EXERCISE DIRECTIONS - Exactly the lines below from the one with "Proof. apply apply_patch_covers." up to and including the one with "apply list_eq; intros k. rewrite" make up the answer, with nothing else added.

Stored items
-- Opening Marker --

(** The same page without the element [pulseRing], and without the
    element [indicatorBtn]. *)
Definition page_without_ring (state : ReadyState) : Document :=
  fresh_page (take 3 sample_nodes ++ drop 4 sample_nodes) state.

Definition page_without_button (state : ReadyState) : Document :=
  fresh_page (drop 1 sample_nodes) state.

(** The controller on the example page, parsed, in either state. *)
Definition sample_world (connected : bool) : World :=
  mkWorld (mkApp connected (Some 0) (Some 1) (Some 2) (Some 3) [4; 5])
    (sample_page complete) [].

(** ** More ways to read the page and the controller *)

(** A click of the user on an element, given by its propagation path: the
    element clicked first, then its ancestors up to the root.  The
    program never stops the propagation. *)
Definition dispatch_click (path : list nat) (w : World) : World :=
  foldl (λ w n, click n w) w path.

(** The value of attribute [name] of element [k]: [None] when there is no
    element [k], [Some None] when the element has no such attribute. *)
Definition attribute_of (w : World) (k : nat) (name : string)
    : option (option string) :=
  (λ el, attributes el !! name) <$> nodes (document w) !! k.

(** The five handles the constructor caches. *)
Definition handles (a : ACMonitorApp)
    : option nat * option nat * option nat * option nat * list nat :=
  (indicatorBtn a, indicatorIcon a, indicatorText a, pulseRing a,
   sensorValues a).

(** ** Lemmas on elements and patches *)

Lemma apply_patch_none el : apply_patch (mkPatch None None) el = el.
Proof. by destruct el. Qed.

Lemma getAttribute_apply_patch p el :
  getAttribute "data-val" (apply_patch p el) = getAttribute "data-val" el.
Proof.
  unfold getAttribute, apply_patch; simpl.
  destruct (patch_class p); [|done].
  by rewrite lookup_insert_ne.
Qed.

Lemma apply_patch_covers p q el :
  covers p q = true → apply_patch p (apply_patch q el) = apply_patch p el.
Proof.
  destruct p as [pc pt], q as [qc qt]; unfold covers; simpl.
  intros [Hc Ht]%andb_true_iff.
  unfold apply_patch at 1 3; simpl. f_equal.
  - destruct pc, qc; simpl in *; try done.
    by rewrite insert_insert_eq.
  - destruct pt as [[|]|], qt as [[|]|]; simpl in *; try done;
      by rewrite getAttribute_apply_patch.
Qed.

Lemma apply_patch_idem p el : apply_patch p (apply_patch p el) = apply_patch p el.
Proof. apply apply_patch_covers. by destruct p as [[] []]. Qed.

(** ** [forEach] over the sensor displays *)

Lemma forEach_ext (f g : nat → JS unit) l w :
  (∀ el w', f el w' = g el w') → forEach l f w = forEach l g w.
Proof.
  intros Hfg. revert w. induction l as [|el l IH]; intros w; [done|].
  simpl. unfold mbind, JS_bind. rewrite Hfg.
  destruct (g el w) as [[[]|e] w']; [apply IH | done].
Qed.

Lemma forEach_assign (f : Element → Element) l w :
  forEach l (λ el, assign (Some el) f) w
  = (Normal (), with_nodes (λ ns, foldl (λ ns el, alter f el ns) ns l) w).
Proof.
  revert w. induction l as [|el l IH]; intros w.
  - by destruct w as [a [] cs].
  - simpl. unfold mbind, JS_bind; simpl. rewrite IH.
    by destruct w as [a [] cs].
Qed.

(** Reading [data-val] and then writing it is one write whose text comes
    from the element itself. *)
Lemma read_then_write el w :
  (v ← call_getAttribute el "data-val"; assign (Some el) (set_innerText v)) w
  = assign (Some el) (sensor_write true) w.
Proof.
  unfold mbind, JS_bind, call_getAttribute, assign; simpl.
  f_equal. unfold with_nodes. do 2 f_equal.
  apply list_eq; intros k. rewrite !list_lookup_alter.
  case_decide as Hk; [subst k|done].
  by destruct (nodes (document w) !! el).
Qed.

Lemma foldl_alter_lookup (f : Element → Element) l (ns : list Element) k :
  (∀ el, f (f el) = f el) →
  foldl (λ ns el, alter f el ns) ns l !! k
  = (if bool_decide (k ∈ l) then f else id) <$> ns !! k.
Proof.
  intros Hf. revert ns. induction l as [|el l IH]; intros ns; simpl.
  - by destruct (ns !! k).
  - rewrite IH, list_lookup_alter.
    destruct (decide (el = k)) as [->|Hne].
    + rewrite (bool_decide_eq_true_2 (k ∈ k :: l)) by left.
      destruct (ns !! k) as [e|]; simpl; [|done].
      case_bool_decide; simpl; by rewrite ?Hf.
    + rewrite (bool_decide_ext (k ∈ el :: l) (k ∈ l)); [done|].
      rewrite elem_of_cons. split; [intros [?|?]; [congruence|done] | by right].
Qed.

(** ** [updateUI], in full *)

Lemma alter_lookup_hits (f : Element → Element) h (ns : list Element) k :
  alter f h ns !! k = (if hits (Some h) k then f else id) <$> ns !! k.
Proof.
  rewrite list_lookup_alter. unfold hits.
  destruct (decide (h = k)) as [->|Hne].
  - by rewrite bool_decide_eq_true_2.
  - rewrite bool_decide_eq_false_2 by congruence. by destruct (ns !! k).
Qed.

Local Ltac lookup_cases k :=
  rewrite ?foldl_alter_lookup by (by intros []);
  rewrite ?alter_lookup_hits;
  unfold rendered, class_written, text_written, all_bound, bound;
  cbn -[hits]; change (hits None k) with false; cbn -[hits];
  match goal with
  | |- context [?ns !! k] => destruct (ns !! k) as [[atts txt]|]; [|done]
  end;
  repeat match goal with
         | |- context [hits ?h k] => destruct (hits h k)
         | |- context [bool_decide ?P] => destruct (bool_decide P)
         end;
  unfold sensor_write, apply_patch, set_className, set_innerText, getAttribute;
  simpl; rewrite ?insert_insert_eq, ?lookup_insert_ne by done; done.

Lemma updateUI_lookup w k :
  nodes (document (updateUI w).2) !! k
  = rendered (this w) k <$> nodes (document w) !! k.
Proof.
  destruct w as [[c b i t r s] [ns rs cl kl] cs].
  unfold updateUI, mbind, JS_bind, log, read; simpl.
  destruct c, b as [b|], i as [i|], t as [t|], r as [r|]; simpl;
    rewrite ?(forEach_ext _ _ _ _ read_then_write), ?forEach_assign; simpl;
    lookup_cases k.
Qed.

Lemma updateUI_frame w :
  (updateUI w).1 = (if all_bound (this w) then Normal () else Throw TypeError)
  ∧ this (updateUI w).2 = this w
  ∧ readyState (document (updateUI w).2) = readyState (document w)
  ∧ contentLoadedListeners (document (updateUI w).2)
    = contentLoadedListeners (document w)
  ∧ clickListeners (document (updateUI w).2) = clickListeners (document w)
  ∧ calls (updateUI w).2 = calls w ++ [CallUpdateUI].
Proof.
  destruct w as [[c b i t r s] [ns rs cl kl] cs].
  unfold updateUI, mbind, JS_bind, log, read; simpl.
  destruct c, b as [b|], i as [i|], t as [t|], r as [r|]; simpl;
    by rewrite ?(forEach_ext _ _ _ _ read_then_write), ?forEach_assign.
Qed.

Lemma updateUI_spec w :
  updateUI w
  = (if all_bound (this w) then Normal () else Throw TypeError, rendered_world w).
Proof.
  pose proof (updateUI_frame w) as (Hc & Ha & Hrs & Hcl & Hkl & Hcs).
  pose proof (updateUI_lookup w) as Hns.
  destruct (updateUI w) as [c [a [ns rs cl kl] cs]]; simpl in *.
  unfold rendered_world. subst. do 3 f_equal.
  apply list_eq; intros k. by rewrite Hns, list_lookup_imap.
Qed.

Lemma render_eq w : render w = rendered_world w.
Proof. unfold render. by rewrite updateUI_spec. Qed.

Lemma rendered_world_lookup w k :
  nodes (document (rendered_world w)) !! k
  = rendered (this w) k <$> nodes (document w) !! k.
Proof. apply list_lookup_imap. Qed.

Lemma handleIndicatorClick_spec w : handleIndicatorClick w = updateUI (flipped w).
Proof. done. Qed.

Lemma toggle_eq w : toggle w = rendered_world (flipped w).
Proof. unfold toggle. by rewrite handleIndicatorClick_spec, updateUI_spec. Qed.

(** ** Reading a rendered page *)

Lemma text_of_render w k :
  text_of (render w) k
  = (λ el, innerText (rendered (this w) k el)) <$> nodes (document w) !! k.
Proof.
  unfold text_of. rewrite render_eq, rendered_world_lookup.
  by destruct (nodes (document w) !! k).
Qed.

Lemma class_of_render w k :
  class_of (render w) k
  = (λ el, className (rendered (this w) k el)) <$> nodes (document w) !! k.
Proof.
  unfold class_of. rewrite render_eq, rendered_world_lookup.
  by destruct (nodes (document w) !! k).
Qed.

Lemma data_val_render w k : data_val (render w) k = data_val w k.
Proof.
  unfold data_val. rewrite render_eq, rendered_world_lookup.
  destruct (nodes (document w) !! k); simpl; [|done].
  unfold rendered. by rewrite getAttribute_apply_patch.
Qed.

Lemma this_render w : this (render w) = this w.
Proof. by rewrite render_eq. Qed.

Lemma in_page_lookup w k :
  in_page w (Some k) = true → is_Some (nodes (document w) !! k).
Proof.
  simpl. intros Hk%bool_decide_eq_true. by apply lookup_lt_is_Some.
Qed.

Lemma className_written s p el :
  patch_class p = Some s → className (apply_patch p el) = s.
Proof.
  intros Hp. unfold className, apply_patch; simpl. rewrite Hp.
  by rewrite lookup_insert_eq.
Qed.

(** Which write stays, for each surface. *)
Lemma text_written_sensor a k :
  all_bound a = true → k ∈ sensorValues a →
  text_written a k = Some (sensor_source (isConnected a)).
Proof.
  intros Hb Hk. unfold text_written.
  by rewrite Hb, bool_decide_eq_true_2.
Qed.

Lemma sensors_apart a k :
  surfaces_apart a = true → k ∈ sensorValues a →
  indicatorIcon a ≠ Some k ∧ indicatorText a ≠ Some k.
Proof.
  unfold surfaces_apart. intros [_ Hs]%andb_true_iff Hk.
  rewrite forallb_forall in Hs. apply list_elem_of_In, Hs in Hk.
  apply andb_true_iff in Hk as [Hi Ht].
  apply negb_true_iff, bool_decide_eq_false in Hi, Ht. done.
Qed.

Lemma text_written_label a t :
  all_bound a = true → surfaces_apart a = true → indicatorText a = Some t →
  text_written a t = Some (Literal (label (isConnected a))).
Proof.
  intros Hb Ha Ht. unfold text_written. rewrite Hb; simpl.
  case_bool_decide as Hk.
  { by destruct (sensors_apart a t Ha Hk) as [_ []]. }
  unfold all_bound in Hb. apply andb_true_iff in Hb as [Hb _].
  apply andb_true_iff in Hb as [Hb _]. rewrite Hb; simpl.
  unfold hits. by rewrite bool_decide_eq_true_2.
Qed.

-- Closing Marker --

SOLUTION -
Proof. apply apply_patch_covers. by destruct p as [[] []]. Qed.

(** ** [forEach] over the sensor displays *)

Lemma forEach_ext (f g : nat → JS unit) l w :
  (∀ el w', f el w' = g el w') → forEach l f w = forEach l g w.
Proof.
  intros Hfg. revert w. induction l as [|el l IH]; intros w; [done|].
  simpl. unfold mbind, JS_bind. rewrite Hfg.
  destruct (g el w) as [[[]|e] w']; [apply IH | done].
Qed.

Lemma forEach_assign (f : Element → Element) l w :
  forEach l (λ el, assign (Some el) f) w
  = (Normal (), with_nodes (λ ns, foldl (λ ns el, alter f el ns) ns l) w).
Proof.
  revert w. induction l as [|el l IH]; intros w.
  - by destruct w as [a [] cs].
  - simpl. unfold mbind, JS_bind; simpl. rewrite IH.
    by destruct w as [a [] cs].
Qed.

(** Reading [data-val] and then writing it is one write whose text comes
    from the element itself. *)
Lemma read_then_write el w :
  (v ← call_getAttribute el "data-val"; assign (Some el) (set_innerText v)) w
  = assign (Some el) (sensor_write true) w.
Proof.
  unfold mbind, JS_bind, call_getAttribute, assign; simpl.
  f_equal. unfold with_nodes. do 2 f_equal.
  apply list_eq; intros k. rewrite !list_lookup_alter.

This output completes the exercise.